* [TASK MATERIAL]:

Lemma getRecentCalls_In userId limit db tr :
  In tr (getRecentCalls userId limit db) ->
  exists call, In call (calls db) /\ Call.userId call = userId /\ tr = with_messages db call.
Proof.
  unfold getRecentCalls. intros Htr. apply in_map_iff in Htr as (call & <- & Hcall).
  apply list_elem_of_In, elem_of_take in Hcall as (i & Hcall & _).
  apply list_elem_of_lookup_2, list_elem_of_In, calls_of_In in Hcall as [Hin Huser].
  exists call. auto.
Qed.

Lemma getRecentCalls_length userId limit db :
  (length (getRecentCalls userId limit db) <= default 10 limit)%nat.
Proof. unfold getRecentCalls. rewrite length_map, length_take. lia. Qed.

End CallPersistenceLimits.

Section McpToolFacts.
Import Prisma CallPersistenceService CallPersistenceQueries.

Variable DYNAMIC_API_SECRET : string.
Variable encodeURIComponent : string -> string.

Local Abbreviation trigger_call' := (trigger_call DYNAMIC_API_SECRET encodeURIComponent).

(** The tools that [POST /mcp] builds are for the id of the OAuth session,
    whether a user with that id is stored or not. *)
Lemma mcp_session_user_id (userId : string) (db : DB) :
  auth_id (mcp_session_user userId db) = userId.
Proof.
  unfold mcp_session_user, truthy_string.
  destruct (String.eqb_spec userId "") as [->|_]; simpl; [reflexivity|].
  destruct (user_byId userId db) as [u|] eqn:Hu; [|reflexivity].
  unfold user_byId in Hu. apply find_some in Hu as [_ Hid].
  now apply String.eqb_eq in Hid.
Qed.

(** X26. A triggered call belongs to the user who triggered it, if that
    user is stored. When Twilio places the call under a call SID that is
    not stored yet, the tool of a stored user stores the call for its user
    and answers with the SID; reading that SID with [get-transcript], the
    user gets the call, in progress and without messages, and any other
    user gets "No transcript found". The tool of a user that is not stored,
    which [POST /mcp] builds when the user of the OAuth session is not
    found, asks Twilio for the call all the same, then answers with
    the error of the refused insert: nothing is stored and nobody can read
    the call that was placed. *)
Theorem triggered_call_belongs_to_its_user user other svc toNumber callContext call
    newId now db :
  callbackUrl svc <> "" ->
  Twilio.sid call <> "" ->
  call_findUnique (Twilio.sid call) db = None ->
  call_byId newId db = None ->
  messages_refer_to_calls db ->
  let placed :=
    [Twilio.CallsCreate toNumber (getFromNumber svc)
       (outgoing_url DYNAMIC_API_SECRET encodeURIComponent svc callContext)] in
  (user_byId (auth_id user) db <> None ->
   exists db',
     trigger_call' user (Some svc) toNumber callContext (Normal call) newId now db
     = (mkToolResult (TextTriggered (Twilio.sid call) toNumber (Twilio.status call)) false,
        placed, db') /\
     get_transcript user (Some (Twilio.sid call)) db'
     = mkToolResult
         (TextTranscript
            (mkCallTranscript (Twilio.sid call) (getFromNumber svc) toNumber
               (if truthy_string callContext then Some callContext else None)
               now None "in_progress" []))
         false /\
     (auth_id other <> auth_id user ->
      get_transcript other (Some (Twilio.sid call)) db'
      = mkToolResult (TextError "No transcript found") true)) /\
  (user_byId (auth_id user) db = None ->
   (exists e,
      trigger_call' user (Some svc) toNumber callContext (Normal call) newId now db
      = (mkToolResult (TextError (message e)) true, placed, db)) /\
   get_transcript other (Some (Twilio.sid call)) db
   = mkToolResult (TextError "No transcript found") true) /\
  (forall userId,
     user_byId userId db = None ->
     user_byId (auth_id (mcp_session_user userId db)) db = None).
Proof.
  intros Hurl Hsid Hfresh Hid Hfk. cbv zeta.
  assert (Hsession : forall userId,
            user_byId userId db = None ->
            user_byId (auth_id (mcp_session_user userId db)) db = None).
  { intros userId Hnone. now rewrite mcp_session_user_id. }
  assert (Hmake : makeCall DYNAMIC_API_SECRET encodeURIComponent svc toNumber
                    (Some callContext) (Normal call)
                  = Twilio.mkDid (Normal call)
                      [Twilio.CallsCreate toNumber (getFromNumber svc)
                         (outgoing_url DYNAMIC_API_SECRET encodeURIComponent svc callContext)]
                      []).
  { unfold makeCall. unfold truthy_string.
    now rewrite (proj2 (String.eqb_neq _ "") Hurl). }
  unfold trigger_call. rewrite Hmake. simpl.
  destruct (CallPersistenceMore.startCall_cases newId now (auth_id user) (Twilio.sid call)
              (getFromNumber svc) toNumber (Some callContext) db)
    as [(_ & _ & Huser & ->)|([H|[H|Huser]] & e & ->)]; simpl; try contradiction.
  - split; [|split; [intros H; contradiction|exact Hsession]]. intros _.
    eexists. split; [reflexivity|].
    unfold get_transcript, getTranscript. rewrite (truthy_Some _ Hsid). simpl.
    unfold call_findUnique in *. simpl. rewrite (find_last _ _ _ Hfresh). simpl.
    rewrite !String.eqb_refl. simpl. split.
    + unfold callToTranscript, include_messages. simpl.
      rewrite (CallPersistenceMore.filter_none _ _
                 (CallPersistenceMore.no_message_of_fresh_call newId db Hfk Hid)). simpl.
      unfold truthy_string. now destruct (String.eqb callContext "").
    + intros Hother.
      destruct (String.eqb_spec (auth_id user) (auth_id other)); [congruence|reflexivity].
  - split; [intros H; contradiction|]. split; [|exact Hsession]. intros _.
    split; [exists e; reflexivity|].
    unfold get_transcript, getTranscript. rewrite (truthy_Some _ Hsid). simpl.
    now rewrite Hfresh.
Qed.

(** X27. When the call cannot be placed nothing is stored: if the call
    service is not ready the tool answers "Voice server not ready yet"
    without asking Twilio; if Twilio refuses, the tool answers with
    Twilio's message; in both cases the answer is marked as an error and
    the stored calls are as they were. *)
Theorem failed_trigger_stores_nothing user svc toNumber callContext e newId now db :
  trigger_call' user None toNumber callContext (Throw e) newId now db
  = (mkToolResult (TextError "Voice server not ready yet") true, [], db) /\
  exists sent,
    trigger_call' user (Some svc) toNumber callContext (Throw e) newId now db
    = (mkToolResult
         (TextError (if truthy_string (callbackUrl svc) then message e
                     else "Callback URL not set")) true,
       sent, db).
Proof.
  split; [reflexivity|].
  unfold trigger_call, makeCall.
  destruct (truthy_string (callbackUrl svc)); simpl; eexists; reflexivity.
Qed.

(** X28. [list-calls] answers with calls of its user only, and counts
    them; it returns at most the limit asked for, where a limit left out,
    or a limit of 0, stands for 10. *)
Theorem list_calls_are_the_users user limit db :
  exists calls,
    list_calls user limit db = mkToolResult (TextCalls (length calls) calls) false /\
    (length calls <= match limit with None | Some 0%nat => 10 | Some n => n end)%nat /\
    forall tr, In tr calls ->
      exists call, In call (Prisma.calls db) /\ Call.userId call = auth_id user /\
                   tr = with_messages db call.
Proof.
  eexists. split; [reflexivity|]. split.
  - exact (CallPersistenceLimits.getRecentCalls_length (auth_id user)
             (Some (limit_or_10 limit)) db).
  - intros tr. apply CallPersistenceLimits.getRecentCalls_In.
Qed.

End McpToolFacts.

Lemma triggered_call_belongs_to_its_user_witness :
  (exists sent db',
     trigger_call "secret" encode_unreserved alice (Some ready_service) "+15550003" "book"
       (Normal (Twilio.mkCallInstance "CA5" "queued")) "c5" 5000 alice_db
     = (mkToolResult (TextTriggered "CA5" "+15550003" "queued") false, sent, db') /\
     get_transcript mallory (Some "CA5") db'
     = mkToolResult (TextError "No transcript found") true) /\
  (exists e sent,
     trigger_call "secret" encode_unreserved (mcp_session_user "mallory" alice_db)
       (Some ready_service) "+15550003" "book"
       (Normal (Twilio.mkCallInstance "CA5" "queued")) "c5" 5000 alice_db
     = (mkToolResult (TextError (message e)) true, sent, alice_db) /\
     length sent = 1%nat).
Proof.
  split.
  - destruct (proj1 (triggered_call_belongs_to_its_user "secret" encode_unreserved
                       alice mallory ready_service "+15550003" "book"
                       (Twilio.mkCallInstance "CA5" "queued") "c5" 5000 alice_db
                       ltac:(discriminate) ltac:(discriminate) eq_refl eq_refl
                       alice_db_refers_to_calls) ltac:(discriminate))
      as (db' & Htrigger & _ & Hother).
    eexists. exists db'. split; [exact Htrigger|]. apply Hother. discriminate.
  - destruct (proj1 (proj2 (triggered_call_belongs_to_its_user "secret" encode_unreserved
                              (mcp_session_user "mallory" alice_db)
                              alice ready_service "+15550003" "book"
                              (Twilio.mkCallInstance "CA5" "queued") "c5" 5000 alice_db
                              ltac:(discriminate) ltac:(discriminate) eq_refl eq_refl
                              alice_db_refers_to_calls)) eq_refl)
      as ((e & Htrigger) & _).
    exists e. eexists. split; [exact Htrigger|reflexivity].
Defined.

* [BRIEF]: Restate the entries above word for word, beginning with their first line and ending with the line holding "apply list_elem_of_In, elem_of_take"; omit everything else.

* [EXERCISE SOLUTION]:
Lemma getRecentCalls_In userId limit db tr :
  In tr (getRecentCalls userId limit db) ->
  exists call, In call (calls db) /\ Call.userId call = userId /\ tr = with_messages db call.
Proof.
  unfold getRecentCalls. intros Htr. apply in_map_iff in Htr as (call & <- & Hcall).
  apply list_elem_of_In, elem_of_take in Hcall as (i & Hcall & _).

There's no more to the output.